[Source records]
Lemma unplaced_app (d : Db) (l1 l2 : list (Z * RideModel.t)) :
  unplaced d (l1 ++ l2) →
  unplaced d l1 ∧ unplaced d l2 ∧ ∀ x, x ∈ l2 → x.1 ∉ l1.*1.
Proof.
  intros [Hnd Hrows]. rewrite fmap_app in Hnd.
  apply NoDup_app in Hnd as (Hnd1 & Hdisj & Hnd2).
  split; [|split].
  - split; [done|]. intros x Hx. apply Hrows, elem_of_app. by left.
  - split; [done|]. intros x Hx. apply Hrows, elem_of_app. by right.
  - intros x Hx Hx1. apply (Hdisj x.1 Hx1).
    apply list_elem_of_fmap. by exists x.
Qed.

Lemma unplaced_kept (d d' : Db) (l1 l2 : list (Z * RideModel.t)) :
  unplaced d (l1 ++ l2) →
  (∀ j, j ∉ l1.*1 → rides d' !! j = rides d !! j) →
  unplaced d' l2.
Proof.
  intros (_ & [Hnd Hrows] & Hdisj)%unplaced_app Hsame.
  split; [done|]. intros x Hx. rewrite Hsame by by apply Hdisj.
  by apply Hrows.
Qed.

Lemma query_run {A : Type} (f : Db → A) (s : CycleState) :
  (∀ n, faults n = false) →
  query f s = (Ok (f (session s)), after_op s (session s)).
Proof. intros Hnf. unfold Matcher.query, Matcher.exec. by rewrite Hnf. Qed.

Lemma with_new_group_rows (d : Db) (cell : string) (r : RideModel.t) :
  ride_groups (with_new_group d cell r)
  = <[next_id (ride_groups d)
      := new_group_for cell r (head (get_available d))]> (ride_groups d).
Proof. unfold with_new_group. by destruct (head _). Qed.

Lemma preload_histories (groups : list (Z * RideGroupModel.t))
    (gdata : GData) (s : CycleState) :
  step_to (preload faults groups gdata) s
    (λ gdata' s',
       session s' = session s
       ∧ ∀ k, gdata' !! k
              = if decide (k ∈ groups.*1)
                then Some (history_of (get_rides_in_group k (session s)))
                else gdata !! k).
Proof.
  revert gdata s. induction groups as [|g rest IH]; intros gdata s.
  - apply step_ret. split; [done|]. intros k.
    rewrite decide_False; [done|]. apply not_elem_of_nil.
  - cbn [Matcher.preload]. apply step_bind, step_query. intros _.
    eapply step_mono; [apply IH|].
    intros gdata' s' (Hs & Hk). cbn [session after_op] in Hs, Hk.
    split; [done|]. intros k. rewrite Hk, fmap_cons.
    destruct (decide (k ∈ rest.*1)) as [Hin|Hnin].
    + by rewrite decide_True by by right.
    + rewrite lookup_insert. case_decide as Hgk.
      * subst k. by rewrite decide_True by left.
      * rewrite decide_False; [done|].
        intros [->|H]%elem_of_cons; done.
Qed.
(** X12.  A message issued when the clock read [issued] and submitted when
    it reads [now], both at least a second after the epoch, is refused for
    its age exactly when the two clocks, in whole seconds, are more than
    300000 apart. *)
Theorem issued_message_expiry (issued now now' : Z)
  (address signature star : string) (self : Blockchain) :
  JS.split ":" address = [address] ->
  1000 <= issued ->
  1000 <= now ->
  (snd (submitStar now now' address
          (requestMessageOwnershipVerification issued address) signature star self)
   = Rejected "More than 5 minutes have elapsed"
   <-> now / 1000 - issued / 1000 > 300000).
Proof.
  intros Haddr Hissued Hnow.
  rewrite submitStar_expired_iff.
  unfold message_time. rewrite (requestMessage_pieces issued address Haddr).
  change (JS.parseInt (JS.index1_ToString [address; seconds_string issued; "starRegistry"]))
    with (current_time issued).
  rewrite !current_time_eq.
  destruct (Z.ltb_spec (Z.abs now) 1000); [lia|].
  destruct (Z.ltb_spec (Z.abs issued) 1000); [lia|].
  rewrite !Z.quot_div_nonneg by lia.
  split.
  - intros (cur & t & Hc & Ht & Hgt). injection Hc as <-. injection Ht as <-. exact Hgt.
  - intro Hgt. eexists; eexists. repeat split. exact Hgt.
Qed.

(** X13.  [submitStar] changes the object only when its promise is
    resolved: the block it resolves with is then the last of the chain,
    holds the encoded record of the four arguments, and the signature has
    verified; in every other outcome the chain and the height are what they
    were. *)
Theorem submitStar_changes_only_on_success (now now' : Z)
  (address message signature star : string) (self : Blockchain) :
  (forall block : Block,
      snd (submitStar now now' address message signature star self) = Resolved block ->
      chain (fst (submitStar now now' address message signature star self))
      = chain self ++ [block]
      /\ height (fst (submitStar now now' address message signature star self))
         = Z.of_nat (List.length (chain self)) + 1
      /\ Block.body block = encode (StarData address message signature star)
      /\ Block.height block = Z.of_nat (List.length (chain self))
      /\ Block.time block = seconds_string now'
      /\ bitcoinMessage_verify message address signature = Some true)
  /\ ((forall block : Block,
          snd (submitStar now now' address message signature star self) <> Resolved block) ->
      fst (submitStar now now' address message signature star self) = self).
Proof.
  rewrite submitStar_eq.
  destruct (JS.diff_gt _ _ _); [split; [discriminate | reflexivity]|].
  unfold verify_and_add.
  destruct (bitcoinMessage_verify message address signature) as [[|]|];
    try (split; [discriminate | reflexivity]).
  cbv zeta. cbn [fst snd chain height].
  set (b := finalized now' _ self).
  split.
  - intros block Hb. injection Hb as <-.
    pose proof (linked_fields now' (Block_new (StarData address message signature star)) self)
      as (Hh & Ht & _ & Hbody).
    unfold b. rewrite finalized_eq. cbn [Block.body Block.height Block.time Block.set_hash].
    rewrite length_app. cbn [List.length].
    repeat split; try assumption; lia.
  - intro Hnever. exfalso. now apply (Hnever b).
Qed.

(** X14.  The promise of [submitStar] is resolved exactly when the age
    test does not fire and the signature verifies: the block it creates is
    never refused by [_addBlock].  It is rejected only with one of its own
    two errors. *)
Theorem submitStar_resolves_iff (now now' : Z)
  (address message signature star : string) (self : Blockchain) :
  ((exists block : Block,
       snd (submitStar now now' address message signature star self) = Resolved block)
   <-> JS.diff_gt (current_time now) (message_time message) 300000 = false
       /\ bitcoinMessage_verify message address signature = Some true)
  /\ forall e : string,
       snd (submitStar now now' address message signature star self) = Rejected e ->
       e = "More than 5 minutes have elapsed" \/ e = "Failed to verify message".
Proof.
  rewrite submitStar_eq. unfold verify_and_add.
  destruct (JS.diff_gt _ _ _).
  - split.
    + split; [intros [block H]; discriminate | intros [H _]; discriminate].
    + intros e H. injection H as <-. now left.
  - destruct (bitcoinMessage_verify message address signature) as [[|]|];
      cbv zeta; cbn [snd].
    + split; [split; [now split | intros _; eexists; reflexivity] | discriminate].
    + split.
      * split; [intros [block H]; discriminate | intros [_ H]; discriminate].
      * intros e H. injection H as <-. now right.
    + split; [|discriminate].
      split; [intros [block H]; discriminate | intros [_ H]; discriminate].
Qed.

WHAT THE TASK REQUIRES> Write the records above out again precisely.

YOUR SOLUTION>
Lemma unplaced_app (d : Db) (l1 l2 : list (Z * RideModel.t)) :
  unplaced d (l1 ++ l2) →
  unplaced d l1 ∧ unplaced d l2 ∧ ∀ x, x ∈ l2 → x.1 ∉ l1.*1.
Proof.
  intros [Hnd Hrows]. rewrite fmap_app in Hnd.
  apply NoDup_app in Hnd as (Hnd1 & Hdisj & Hnd2).
  split; [|split].
  - split; [done|]. intros x Hx. apply Hrows, elem_of_app. by left.
  - split; [done|]. intros x Hx. apply Hrows, elem_of_app. by right.
  - intros x Hx Hx1. apply (Hdisj x.1 Hx1).
    apply list_elem_of_fmap. by exists x.
Qed.

Lemma unplaced_kept (d d' : Db) (l1 l2 : list (Z * RideModel.t)) :
  unplaced d (l1 ++ l2) →
  (∀ j, j ∉ l1.*1 → rides d' !! j = rides d !! j) →
  unplaced d' l2.
Proof.
  intros (_ & [Hnd Hrows] & Hdisj)%unplaced_app Hsame.
  split; [done|]. intros x Hx. rewrite Hsame by by apply Hdisj.
  by apply Hrows.
Qed.

Lemma query_run {A : Type} (f : Db → A) (s : CycleState) :
  (∀ n, faults n = false) →
  query f s = (Ok (f (session s)), after_op s (session s)).
Proof. intros Hnf. unfold Matcher.query, Matcher.exec. by rewrite Hnf. Qed.

Lemma with_new_group_rows (d : Db) (cell : string) (r : RideModel.t) :
  ride_groups (with_new_group d cell r)
  = <[next_id (ride_groups d)
      := new_group_for cell r (head (get_available d))]> (ride_groups d).
Proof. unfold with_new_group. by destruct (head _). Qed.

Lemma preload_histories (groups : list (Z * RideGroupModel.t))
    (gdata : GData) (s : CycleState) :
  step_to (preload faults groups gdata) s
    (λ gdata' s',
       session s' = session s
       ∧ ∀ k, gdata' !! k
              = if decide (k ∈ groups.*1)
                then Some (history_of (get_rides_in_group k (session s)))
                else gdata !! k).
Proof.
  revert gdata s. induction groups as [|g rest IH]; intros gdata s.
  - apply step_ret. split; [done|]. intros k.
    rewrite decide_False; [done|]. apply not_elem_of_nil.
  - cbn [Matcher.preload]. apply step_bind, step_query. intros _.
    eapply step_mono; [apply IH|].
    intros gdata' s' (Hs & Hk). cbn [session after_op] in Hs, Hk.
    split; [done|]. intros k. rewrite Hk, fmap_cons.
    destruct (decide (k ∈ rest.*1)) as [Hin|Hnin].
    + by rewrite decide_True by by right.
    + rewrite lookup_insert. case_decide as Hgk.
      * subst k. by rewrite decide_True by left.
      * rewrite decide_False; [done|].
        intros [->|H]%elem_of_cons; done.
Qed.
(** X12.  A message issued when the clock read [issued] and submitted when
    it reads [now], both at least a second after the epoch, is refused for
    its age exactly when the two clocks, in whole seconds, are more than
    300000 apart. *)
Theorem issued_message_expiry (issued now now' : Z)
  (address signature star : string) (self : Blockchain) :
  JS.split ":" address = [address] ->
  1000 <= issued ->
  1000 <= now ->
  (snd (submitStar now now' address
          (requestMessageOwnershipVerification issued address) signature star self)
   = Rejected "More than 5 minutes have elapsed"
   <-> now / 1000 - issued / 1000 > 300000).
Proof.
  intros Haddr Hissued Hnow.
  rewrite submitStar_expired_iff.
  unfold message_time. rewrite (requestMessage_pieces issued address Haddr).
  change (JS.parseInt (JS.index1_ToString [address; seconds_string issued; "starRegistry"]))
    with (current_time issued).
  rewrite !current_time_eq.
  destruct (Z.ltb_spec (Z.abs now) 1000); [lia|].
  destruct (Z.ltb_spec (Z.abs issued) 1000); [lia|].
  rewrite !Z.quot_div_nonneg by lia.
  split.
  - intros (cur & t & Hc & Ht & Hgt). injection Hc as <-. injection Ht as <-. exact Hgt.
  - intro Hgt. eexists; eexists. repeat split. exact Hgt.
Qed.

(** X13.  [submitStar] changes the object only when its promise is
    resolved: the block it resolves with is then the last of the chain,
    holds the encoded record of the four arguments, and the signature has
    verified; in every other outcome the chain and the height are what they
    were. *)
Theorem submitStar_changes_only_on_success (now now' : Z)
  (address message signature star : string) (self : Blockchain) :
  (forall block : Block,
      snd (submitStar now now' address message signature star self) = Resolved block ->
      chain (fst (submitStar now now' address message signature star self))
      = chain self ++ [block]
      /\ height (fst (submitStar now now' address message signature star self))
         = Z.of_nat (List.length (chain self)) + 1
      /\ Block.body block = encode (StarData address message signature star)
      /\ Block.height block = Z.of_nat (List.length (chain self))
      /\ Block.time block = seconds_string now'
      /\ bitcoinMessage_verify message address signature = Some true)
  /\ ((forall block : Block,
          snd (submitStar now now' address message signature star self) <> Resolved block) ->
      fst (submitStar now now' address message signature star self) = self).
Proof.
  rewrite submitStar_eq.
  destruct (JS.diff_gt _ _ _); [split; [discriminate | reflexivity]|].
  unfold verify_and_add.
  destruct (bitcoinMessage_verify message address signature) as [[|]|];
    try (split; [discriminate | reflexivity]).
  cbv zeta. cbn [fst snd chain height].
  set (b := finalized now' _ self).
  split.
  - intros block Hb. injection Hb as <-.
    pose proof (linked_fields now' (Block_new (StarData address message signature star)) self)
      as (Hh & Ht & _ & Hbody).
    unfold b. rewrite finalized_eq. cbn [Block.body Block.height Block.time Block.set_hash].
    rewrite length_app. cbn [List.length].
    repeat split; try assumption; lia.
  - intro Hnever. exfalso. now apply (Hnever b).
Qed.

(** X14.  The promise of [submitStar] is resolved exactly when the age
    test does not fire and the signature verifies: the block it creates is
    never refused by [_addBlock].  It is rejected only with one of its own
    two errors. *)
Theorem submitStar_resolves_iff (now now' : Z)
  (address message signature star : string) (self : Blockchain) :
  ((exists block : Block,
       snd (submitStar now now' address message signature star self) = Resolved block)
   <-> JS.diff_gt (current_time now) (message_time message) 300000 = false
       /\ bitcoinMessage_verify message address signature = Some true)
  /\ forall e : string,
       snd (submitStar now now' address message signature star self) = Rejected e ->
       e = "More than 5 minutes have elapsed" \/ e = "Failed to verify message".
Proof.
  rewrite submitStar_eq. unfold verify_and_add.
  destruct (JS.diff_gt _ _ _).
  - split.
    + split; [intros [block H]; discriminate | intros [H _]; discriminate].
    + intros e H. injection H as <-. now left.
  - destruct (bitcoinMessage_verify message address signature) as [[|]|];
      cbv zeta; cbn [snd].
    + split; [split; [now split | intros _; eexists; reflexivity] | discriminate].
    + split.
      * split; [intros [block H]; discriminate | intros [_ H]; discriminate].
      * intros e H. injection H as <-. now right.
    + split; [|discriminate].
      split; [intros [block H]; discriminate | intros [_ H]; discriminate].
Qed.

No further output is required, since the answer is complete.